My new proposed solution would use character arrays. If I used 16 bit Extended Hamming Code blocks, I would need (NumberTotalBits / 8)
characters, and every two characters would constitute one block. If I then wanted 128 bit Extended Hamming Code blocks, I would still need (NumberTotalBits / 8)
, but every 16 characters would constitute one block. What I would like is a way to have some type which would take up the entire size of the block, so instead of having to do some extra logic ensuring that every (blockSizeInBits / 8)
characters constitutes one block, I could just reliably know that each time I go to the next element I'm accessing a new block.
This file's main function takes a file name as input and a file name as output.
It reads the input file and writes the extended hamming code into the output file through five main steps.
Read each byte of a file into a char array and convert that to unsigned short int array.
Each extended hamming code block has 16 bits. Of these 16 bits, 5 are reduntant, and 11 are significant.
The aligning of bits ensures that each unsigned short int (a 16 bit block) has only 11 bits of data.
(aligned to least significant bit)
Each significant bit is placed into the next position which isn't 0 or a power of two.
Check the parity of each section of the block. Flip the corresponding bit if necessary.
Do a final check to flip the extended parity bit. (0th index)
Write the newly paratized data back into filenameout.
This files main function takes one filename as input.
It reads that file, assuming it is in EHC, and extracts the valuable bits before printing them.
This file runs through the following four main steps.
Read each byte of a file into a char array and convert that to unsigned short int array.
Take every bit except those located at an index of 0, or power of two.

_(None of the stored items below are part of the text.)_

(* ===== verification/RetprobeClaims.v ===== *)
(** What return probes guarantee. *)
From S2P Require Import Prelude Text KprobeBase KprobeArch KprobeRv64 KprobeAArch64 KprobeLA64 KprobeX86 Kprobe KprobeMach Retprobe RetprobeProps.

Section claims.
Context `{BuildMode} {S R U : Type} `{RethookLaws R} (unit_user : U) (trampoline : Z).
Implicit Types (s : Rstate S R U) (r : R).

(** C8: while return probes stay registered, whatever calls a task makes of
    the functions under them, nested and repeated in any way, every call
    returns: no handler panics, each trampoline sends its call to the address
    that call was to return to, and when the calls are over the task's stack
    of instances and every pool are what they were, so no instance is lost.

    No probe is registered or unregistered while the calls run: the return of
    a call in flight whose probe was unregistered panics
    ([return_after_unregister_panics]).  Every pool belongs to a registered
    probe ([pools_ok]); every call has a return address and leaves with the
    frame it entered with ([calls_ok]); the calls are those of one task. *)
Theorem kretprobe_calls_return s cs :
  pools_ok s → calls_ok trampoline (dom (datas s)) cs →
  ∃ s' log, run_calls unit_user trampoline cs s = Ok (s', log) ∧
    task s' = task s ∧ (∀ data, pool s' data = pool s data) ∧
    (∀ expected actual, (expected, actual) ∈ log → expected = Some actual).
Proof.
  intros Hok Hcs. destruct (run_calls_settles unit_user trampoline cs s Hok Hcs) as (s' & log & Hr & (_ & Ht & Hp & _) & Hl).
  exists s', log. split_and!; try done. intros x y Hxy. by apply (proj1 (Forall_forall _ _) Hl (x, y) Hxy).
Qed.

(** ** Registration *)
Lemma make_instances_data n (data : list U) :
  user_data <$> make_instances n data = take n ((Some <$> reverse data) ++ replicate n None).
Proof.
  revert data. induction n as [|n IH]; intros data; [done|]. simpl. rewrite IH.
  destruct data as [|x data _] using rev_ind.
  - simpl. rewrite ?reverse_nil. simpl. by rewrite ?take_replicate, ?Nat.min_id, ?Nat.min_l by lia.
  - rewrite last_snoc, removelast_last, reverse_snoc. simpl. f_equal.
    change (None :: replicate n None) with (replicate (Datatypes.S n) (@None U)).
    rewrite !take_app, !take_replicate.
    change (list_fmap U (option U) Some (reverse data)) with (Some <$> reverse data). f_equal. f_equal. lia.
Qed.

Context {W P : Type} `{KprobeOps P} `{!ProbeArch W P}.

Lemma register_probe_ok {S' R' D'} (unit_data : D') mk (ks ks' : Kstate W S' R' D' P) b pp pr q :
  register_probe unit_data mk ks b pp pr = (ks', Ok q) → q = pr.
Proof.
  unfold register_probe. destruct (__register_kprobe _ _ _ _) as [ks1 [k|e| |]]; try done.
  destruct (_ ≫= _); by intros [= _ <-].
Qed.

(** Registering a return probe makes a pool of [maxactive] instances, the
    data of the builder in them from the last to the first, for a new probe
    whose missed-call count is zero; a registration that fails leaves all
    pools and return probes as they are. *)
Theorem register_kretprobe_pool (ks ks' : Kstate W (Rstate S R U) R Z P) s s' b pp pr d res :
  pools_ok s → datas s !! d = None → retprobes s !! pr = None →
  register_kretprobe unit_user trampoline ks s b pp pr d = (ks', s', res) →
  pools_ok s' ∧ task s' = task s ∧
  match res with
  | Ok q => q = pr ∧ pool s' d = Some (take (maxactive b) ((Some <$> reverse (rb_data b)) ++ replicate (maxactive b) None)) ∧
            (∃ p, retprobes s' !! q = Some p ∧ nmissed p = 0 ∧ rp_data p = d) ∧ (∀ d', d' ≠ d → pool s' d' = pool s d')
  | _ => s' = s
  end.
Proof.
  intros Hok Hd Hpr Hreg. unfold register_kretprobe in Hreg.
  destruct (register_probe _ _ _ _ _ _) as [ks1 r] eqn:Hr. destruct r as [q|e| |]; simplify_eq; [|done..].
  apply register_probe_ok in Hr as ->. split_and!; try done.
  - intros d' x Hx. simpl in Hx. apply lookup_insert_Some in Hx as [(<- & <-)|(Hne & Hx)].
    + exists pr. eexists. simpl. by rewrite lookup_insert_eq.
    + destruct (Hok d' x Hx) as (q & p & Hq & Hp & Hpd). exists q, p. simpl. rewrite lookup_insert_ne by congruence. done.
  - unfold pool. simpl. rewrite lookup_insert_eq. simpl. f_equal. apply make_instances_data.
  - eexists. simpl. rewrite lookup_insert_eq. by split_and!.
  - intros d' Hne. unfold pool. simpl. by rewrite lookup_insert_ne.
Qed.

(** ** What it does not do *)

(** The event callbacks given to the builder are forgotten. *)
Lemma builder_callbacks_forgotten (ks ks' : Kstate W (Rstate S R U) R Z P) s s' b pp pr d q p :
  register_kretprobe unit_user trampoline ks s b pp pr d = (ks', s', Ok q) → retprobes s' !! q = Some p →
  rp_event_callbacks p = [].
Proof.
  unfold register_kretprobe. destruct (register_probe _ _ _ _ _ _) as [ks1 r]. destruct r; intros [= <- <- <-].
  simpl. rewrite lookup_insert_eq. by intros [= <-].
Qed.

(** The return of a call that was in flight when its probe went away
    panics. *)
Lemma return_after_unregister_panics s r ptr i t r' q :
  task s = i :: t → rethook_enter trampoline r ptr = Ok (r', frame i) → retprobe i = Some q → retprobes s !! q = None →
  arch_rethook_trampoline_callback unit_user trampoline s r ptr = Panic.
Proof.
  intros Ht Hent Hq Hnone. unfold arch_rethook_trampoline_callback. rewrite Hent. cbn [mbind res_bind].
  unfold rethook_trampoline_handler, pop_kretprobe_instance_from_task. rewrite Ht. cbn [mbind res_bind].
  rewrite Z.eqb_refl. cbn [negb]. rewrite Hq. cbn [unwrap mbind res_bind]. simpl. by rewrite Hnone.
Qed.
End claims.

(** ** A run *)
Module RetExample.
#[export] Instance checked : BuildMode := true.
Definition builder : RetprobeBuilder (list Z) Rv64.PtRegs Z :=
  foldl ret_build_step (RetprobeBuilder_new 1)
    [RWithEnable true; RWithSymbolAddr 0x1000; RWithData 7;
     RWithEntryHandler (λ d sr, (sr.1 ++ [d], sr.2)); RWithRetHandler (λ d sr, (sr.1 ++ [- d], sr.2))].
Definition start : Rstate (list Z) Rv64.PtRegs Z :=
  {| ext := []; task := []; memory := ∅; datas := ∅; retprobes := ∅ |}.
Definition mach : Mach :=
  {| mem := put_bytes ∅ None 0x1000 [0x01; 0x45; 0x13; 0x05; 0x15; 0x00]; slots := ∅; pages := ∅ |}.
Definition kstate : Kstate Mach (Rstate (list Z) Rv64.PtRegs Z) Rv64.PtRegs Z Rv64.Rv64ProbePoint :=
  {| world := mach; points := ∅; probes := ∅; handles := []; point_list := ∅; manager := ProbeManager_new |}.
Definition registered := register_kretprobe 0 0xfff0 kstate start builder 100 200 300.
Definition after : Rstate (list Z) Rv64.PtRegs Z := registered.1.2.
(** Called from [ra], with frame pointer [fp]. *)
Definition regs (ra fp : Z) : Rv64.PtRegs :=
  Rv64.Build_PtRegs 0x1000 ra 0 0 0 0 0 0 fp 0 0 0 0 0 0 0 0 0 0 0 0 0 0 0 0 0 0 0 0 0 0 0 0 0 0 0.
(** Two calls, the first with a recursive call that finds the pool empty. *)
Definition program : calls (R := Rv64.PtRegs) :=
  Call 300 ∅ (regs 0x2000 1) (Call 300 ∅ (regs 0x1004 2) Done ∅ (regs 0 2) 0 Done) ∅ (regs 0 1) 0
    (Call 300 ∅ (regs 0x3000 3) Done ∅ (regs 0 3) 0 Done).
Lemma start_ok : pools_ok start.
Proof. intros d x. simpl. by rewrite lookup_empty. Qed.
Lemma triple {A B C} (x : A * B * C) : x = (x.1.1, x.1.2, x.2).
Proof. by destruct x as [[]]. Qed.
End RetExample.
Import RetExample.

Lemma register_kretprobe_pool_witness : pools_ok after ∧ pool after 300 = Some [Some 7].
Proof.
  pose proof (register_kretprobe_pool 0 0xfff0 kstate registered.1.1 start after builder 100 200 300 registered.2
    start_ok eq_refl eq_refl (triple registered)) as (Hok & _ & Hres).
  split; [exact Hok|]. assert (registered.2 = Ok 200) as E by (by vm_compute). rewrite E in Hres. apply Hres.
Defined.

Lemma kretprobe_calls_return_witness :
  ∃ s' log, run_calls 0 0xfff0 program after = Ok (s', log) ∧ ext s' = [7; -7; 7; -7] ∧
    log = [(Some 0x2000, 0x2000); (Some 0x3000, 0x3000)] ∧ task s' = [] ∧ pool s' 300 = Some [Some 7].
Proof.
  destruct (kretprobe_calls_return 0 0xfff0 after program) as (s' & log & Hr & Ht & Hp & _).
  - intros d x Hx.
    assert (datas after = <[300 := {| free_instances := make_instances 1 [7]; data_retprobe := Some 200 |}]> ∅) as E by (by vm_compute).
    rewrite E in Hx. clear E. apply lookup_insert_Some in Hx as [(<- & <-)|(_ & Hx)]; [|by rewrite lookup_empty in Hx].
    eexists 200, _. by split_and!.
  - assert (300 ∈ dom (datas after)) as Hd by (apply elem_of_dom; eexists; by vm_compute).
    simpl. split_and!; try done; eauto; eexists _, _; by split.
  - exists s', log. split; [exact Hr|]. rewrite Ht, Hp. vm_compute in Hr. injection Hr as <- <-. by split_and!.
Defined.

Immediately upon being extracted, the data is not condensed very well.
The next step is to ensure all bits in the structure are significant by zipping them together.

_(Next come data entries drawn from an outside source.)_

(* ===== verification/KprobeTrampProps.v ===== *)
(** What the return trampolines do around their callback: they hand it the
    registers of the return, put back what it leaves in them, and go where
    it says. *)
From S2P Require Import Prelude KprobeTramp.

(** ** Straight-line code *)
Section straight.
Context (flags_of : Z → Z → Z).
#[local] Abbreviation run := (run flags_of).
#[local] Abbreviation exec := (exec flags_of).

Lemma run_app p q s : run (p ++ q) s = run q (run p s).
Proof. apply foldl_app. Qed.

Lemma exec_ops callee p q s : exec callee (map Op p ++ q) s = exec callee q (run p s).
Proof. revert s. induction p as [|o p IH]; intros s; simpl; [done|]. apply IH. Qed.

Lemma exec_around callee p q e s :
  exec callee (map Op p ++ Call :: map Op q ++ [e]) s = s' ← callee (run p s); exec callee [e] (run q s').
Proof. rewrite exec_ops. simpl. destruct (callee (run p s)) as [s'|]; simpl; [|done]. apply exec_ops. Qed.

(** Pairs are two accesses. *)
Definition unpair_op (o : op) : list op :=
  match o with
  | StorePair r r' off => [Store r off; Store r' (off + 8)]
  | LoadPair r r' off => [Load r off; Load r' (off + 8)]
  | o => [o]
  end.
Definition unpair (p : list insn) : list insn :=
  p ≫= λ i, match i with Op o => map Op (unpair_op o) | i => [i] end.
Definition pairs_ok (p : list insn) : bool :=
  forallb (λ i, match i with Op (LoadPair r _ _) => negb (r =? SP)%nat | _ => true end) p.

Lemma run_unpair_op s o :
  pairs_ok [Op o] = true → run (unpair_op o) s = step flags_of s o.
Proof.
  destruct o; try done. simpl. unfold at_sp. simpl. destruct (Nat.eqb_spec r SP); [done|]. by rewrite decide_False.
Qed.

Convert unsigned int array back to char array and print to console.
This file's main function is to read a binary file in Extended Hamming Code, fix any detected errors, and then write the fixed block back into its position. This is achieved in the following five steps.

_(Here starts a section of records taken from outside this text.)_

(* ===== verification/FilterTest.v ===== *)
(** The unit tests of tp-lexer/src/lib.rs, run on the model: filters over a
    map of strings and over event buffers, and the errors of compilation. *)
From S2P Require Import Prelude Text IntLit Lexer Parser Glob Eval.

Section tests.
Context `{BuildMode}.

Definition assert (b : bool) : res () () := if b then Ok () else Panic.
Definition compile (expr : str) (sch : Schema) : res () Compiled := map_err (λ _, ()) (compile_with_schema expr sch).
(** What [compiled.evaluate] gives on each context. *)
Definition on {C} `{Context C} (c : Compiled) (cases : list (C * bool)) : res () () :=
  assert (forallb (λ x, bool_decide (evaluate c x.1 = Ok x.2)) cases).
Definition row (l : list (string * string)) : MapContext := list_to_map ((λ x, (bs x.1, bs x.2)) <$> l).
Definition field (name : string) (t : FieldType) (offset len : Z) : Field :=
  {| fd_name := bs name; fd_type := t; fd_offset := offset; fd_len := len |}.
Definition int (p : Prim) : FieldType := FIELD_TYPE (RInt (TPrim p)).
(** [v] in a buffer of its own. *)
Definition buffered (sch : Schema) (t : ITy) (v : Z) : BufContext := {| buf := to_ne_bytes t v; bc_schema := sch |}.
Definition dq (x : string) : str := [34] ++ bs x ++ [34].

Definition schema_sig_comm_flags_user : Schema :=
  [field "sig" (int U32) 0 4; field "comm" Bytes 4 16; field "flags" (int I32) 20 4; field "user" Bytes 24 16].
Definition one (p : Prim) (name : string) : Schema := [field name (int p) 0 (prim_size p)].

Definition test_basic_parse_and_eval : res () () :=
  c ← compile (bs "((sig >= 10 && sig < 15) || sig == 17) && comm != bash") schema_sig_comm_flags_user;
  on c [(row [("sig", "12"); ("comm", "sh")], true);
        (row [("sig", "12"); ("comm", "bash")], false);
        (row [("sig", "17"); ("comm", "bash5")], true)]%string.

Definition test_hex_and_mask : res () () :=
  c ← compile (bs "flags & 0x10 == 0x10") schema_sig_comm_flags_user;
  on c [(row [("flags", "48")], true); (row [("flags", "32")], false)]%string.

Definition test_map_context_accepts_hex_integer_values : res () () :=
  c ← compile (bs "flags == 0x20") (one U32 "flags"); on c [(row [("flags", "0x20")], true)]%string.

Definition test_map_context_invalid_integer_fails_closed : res () () :=
  c ← compile (bs "flags == 16") (one U32 "flags");
  let ctx := row [("flags", "xyz")]%string in
  on c [(ctx, false)];;
  match try_evaluate c ctx with
  | Err e =>
      assert (bool_decide (ee_field e = bs "flags"));;
      assert (match ee_message e with ELit m => Text.contains m (bs "invalid integer literal") | _ => false end)
  | _ => Panic
  end.

Definition test_negative_decimal_literal : res () () :=
  c ← compile (bs "v == -1") (one I64 "v"); on c [(buffered (one I64 "v") (TPrim I64) (-1), true)].
Definition test_unary_minus_with_parenthesized_hex_literal : res () () :=
  c ← compile (bs "v == -(0x10)") (one I64 "v"); on c [(buffered (one I64 "v") (TPrim I64) (-16), true)].

Definition test_glob_match_primitives : res () () :=
  assert (forallb (λ x, bool_decide (glob_match_bytes (bs x.1.1) (bs x.1.2) = Ok x.2))
    [("bash*", "bash", true); ("bash*", "bash123", true); ("b?sh", "bash", true);
     ("b[ae]sh", "bash", true); ("b[!a]sh", "bash", false); ("b[^a]sh", "bash", false)]%string).

Definition test_string_glob_expr : res () () :=
  c ← compile (bs "comm ~ bash*") schema_sig_comm_flags_user;
  on c [(row [("comm", "bashXYZ")], true); (row [("comm", "sh")], false)]%string.
Definition test_string_equality_literal_star : res () () :=
  c ← compile (bs "comm == bash*") schema_sig_comm_flags_user;
  on c [(row [("comm", "bash*")], true); (row [("comm", "bashXYZ")], false)]%string.
Definition test_string_with_quotes_and_spaces : res () () :=
  c ← compile (bs "comm == " ++ dq "C Program") schema_sig_comm_flags_user;
  on c [(row [("comm", "C Program")], true)]%string.

Definition test_runtime_missing_field_unknown_semantics : res () () :=
  let sch := schema_sig_comm_flags_user in
  compiled1 ← compile (bs "user == root") sch;
  compiled2 ← compile (bs "user == root || sig == 17") sch;
  compiled3 ← compile (bs "user == root && sig == 17") sch;
  on compiled1 [(row [], true)];;
  let ctx := row [("sig", "17")]%string in
  on compiled2 [(ctx, true)];; on compiled3 [(ctx, true)].

Definition test_precedence_and_grouping : res () () :=
  let sch := schema_sig_comm_flags_user in
  c1 ← compile (bs "sig == 1 || sig == 2 && comm == bash") sch;
  c2 ← compile (bs "(sig == 1 || sig == 2) && comm == bash") sch;
  let sh := row [("sig", "2"); ("comm", "sh")]%string in let bash := row [("sig", "2"); ("comm", "bash")]%string in
  on c1 [(sh, false); (bash, true)];; on c2 [(sh, false); (bash, true)].

Definition test_leading_trailing_whitespace : res () () :=
  c ← compile (bs "  comm   !=   bash   ") schema_sig_comm_flags_user;
  on c [(row [("comm", "zsh")], true); (row [("comm", "bash")], false)]%string.

Definition test_numeric_eq_ne : res () () :=
  eq ← compile (bs "sig == 10") (one U32 "sig");
  ne ← compile (bs "sig != 10") (one U32 "sig");
  let ten := row [("sig", "10")]%string in let eleven := row [("sig", "11")]%string in
  on eq [(ten, true); (eleven, false)];; on ne [(ten, false); (eleven, true)].

Definition test_numeric_lt_le_gt_ge : res () () :=
  lt ← compile (bs "v < 5") (one U32 "v");
  le ← compile (bs "v <= 5") (one U32 "v");
  gt ← compile (bs "v > 5") (one U32 "v");
  ge ← compile (bs "v >= 5") (one U32 "v");
  let v x := row [("v", x)]%string in
  on lt [(v "5", false); (v "4", true); (v "6", false)]%string;;
  on le [(v "5", true); (v "4", true); (v "6", false)]%string;;
  on gt [(v "5", false); (v "4", false); (v "6", true)]%string;;
  on ge [(v "5", true); (v "4", false); (v "6", true)]%string.

Definition test_numeric_mask_ne : res () () :=
  cmp ← compile (bs "flags & 0x10 != 0x10") (one I32 "flags");
  on cmp [(row [("flags", "48")], false); (row [("flags", "32")], true)]%string.

Definition test_string_eq_ne_ops : res () () :=
  let sch := [field "comm" Bytes 0 16] in
  eq ← compile (bs "comm == bash") sch;
  ne ← compile (bs "comm != bash") sch;
  let bash := row [("comm", "bash")]%string in let zsh := row [("comm", "zsh")]%string in
  on eq [(bash, true); (zsh, false)];; on ne [(bash, false); (zsh, true)].

(** [expr] is refused with this message. *)
Definition refused (expr : str) (sch : Schema) (f : PMsg → bool) : res () () :=
  match compile_with_schema expr sch with Err e => assert (f (pe_message e)) | _ => Panic end.
Definition not_string (m : PMsg) : bool := match m with PNotString _ => true | _ => false end.

Definition test_type_mismatch_compile_error : res () () :=
  refused (bs "sig == " ++ dq "17") schema_sig_comm_flags_user not_string.
Definition test_compile_error_string_field_numeric_ops : res () () :=
  refused (bs "comm < 5") [field "comm" Bytes 0 16] (λ m, match m with PNotNumeric _ => true | _ => false end).
Definition test_compile_error_numeric_field_string_glob : res () () := refused (bs "sig ~ bash*") (one U32 "sig") not_string.
Definition test_compile_error_unsupported_f32_field : res () () :=
  refused (bs "v == 1") [field "v" (FIELD_TYPE RF32) 0 4] (λ m, match m with PUnsupported _ => true | _ => false end).
Definition test_compile_error_integer_length_mismatch : res () () :=
  refused (bs "v == 1") [field "v" (int U32) 0 1] (λ m, match m with PWidth _ 1 4 => true | _ => false end).

(** A comparison with a stored integer of type [t]. *)
Definition stored (expr : string) (t : ITy) (v : Z) : res () () :=
  let sch := [field "v" (FIELD_TYPE (RInt t)) 0 (size_of t)] in
  c ← compile (bs expr) sch; on c [(buffered sch t v, true)].
(** The tests of 128-bit, pointer-sized and non-zero integers, with their
    values. *)
Definition test_integer_values : list (res () ()) := [
  stored "v == 42" (TPrim U64) 42;
  stored "v == 7" (TPrim U128) (Z.lor (Z.shiftl 1 80) 7);
  stored "v == 5" (TPrim I128) (Z.lor (Z.shiftl 1 80) 5);
  stored "v == 9" (TNonZero U128) (Z.lor (Z.shiftl 1 96) 9);
  stored "v == 11" (TNonZero I128) (Z.lor (Z.shiftl 1 96) 11);
  stored "v == 42" (TPrim Usize) 42;
  stored "v == 17" (TNonZero Usize) 17;
  stored "v == 42" (TPrim Isize) 42;
  stored "v == 19" (TNonZero Isize) 19;
  stored "v == 23" (TNonZero U64) 23 ].
End tests.

(** Every test passes. *)
Lemma filter_tests_pass : let _ : BuildMode := true in
  Forall (λ t, t = Ok ()) (test_integer_values ++ [
    test_basic_parse_and_eval; test_hex_and_mask; test_map_context_accepts_hex_integer_values;
    test_map_context_invalid_integer_fails_closed; test_negative_decimal_literal;
    test_unary_minus_with_parenthesized_hex_literal; test_glob_match_primitives; test_string_glob_expr;
    test_string_equality_literal_star; test_string_with_quotes_and_spaces; test_runtime_missing_field_unknown_semantics;
    test_precedence_and_grouping; test_leading_trailing_whitespace; test_numeric_eq_ne; test_numeric_lt_le_gt_ge;
    test_numeric_mask_ne; test_string_eq_ne_ops; test_type_mismatch_compile_error; test_compile_error_string_field_numeric_ops;
    test_compile_error_numeric_field_string_glob; test_compile_error_unsupported_f32_field;
    test_compile_error_integer_length_mismatch ]).
Proof. intros b. repeat (apply Forall_cons; split; [vm_compute; reflexivity|]). by apply Forall_nil. Qed.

Read each byte of a file into a char array and convert that to unsigned short int array.
Send each block into a function which uses an xor to return the location error if an error exists.
Add to a list of locations for all blocks.
Send error data to a function which will flip the bit at the location of the error, if an error exists.
Convert unsigned int array back to char array and print to console.
This file's main function reads a binary file, flips a number of random bits,
and rewrites the results to the same file.
Read each byte of a file into a char array and convert that to unsigned short int array.
Do the following numbits times.
Generate a random number i from 0 to fileSize - 1.
Generate a random number k from 0 to 7.
Flip the kth bit of the ith byte from the file data using xor bit operations.
Convert unsigned int array back to char array and print to console.
Return 1 if num is power of two, 0 if not.
Given a char pointer and number of bytes, store the bit data into 16 bit unsigned int pointer.
Given a 16 bit unsigned int pointer and the number of bytes, reassign to a char pointer.
gcc main.c encoder.c reader.c fixer.c scramble.c helper.c -o app.exe -Wall
This is the gcc command to build the executable. It will be placed in the current directory with the name app.exe. If you run ./m.sh
it will run the above command for you. It should compile for whatever machine you're running it on.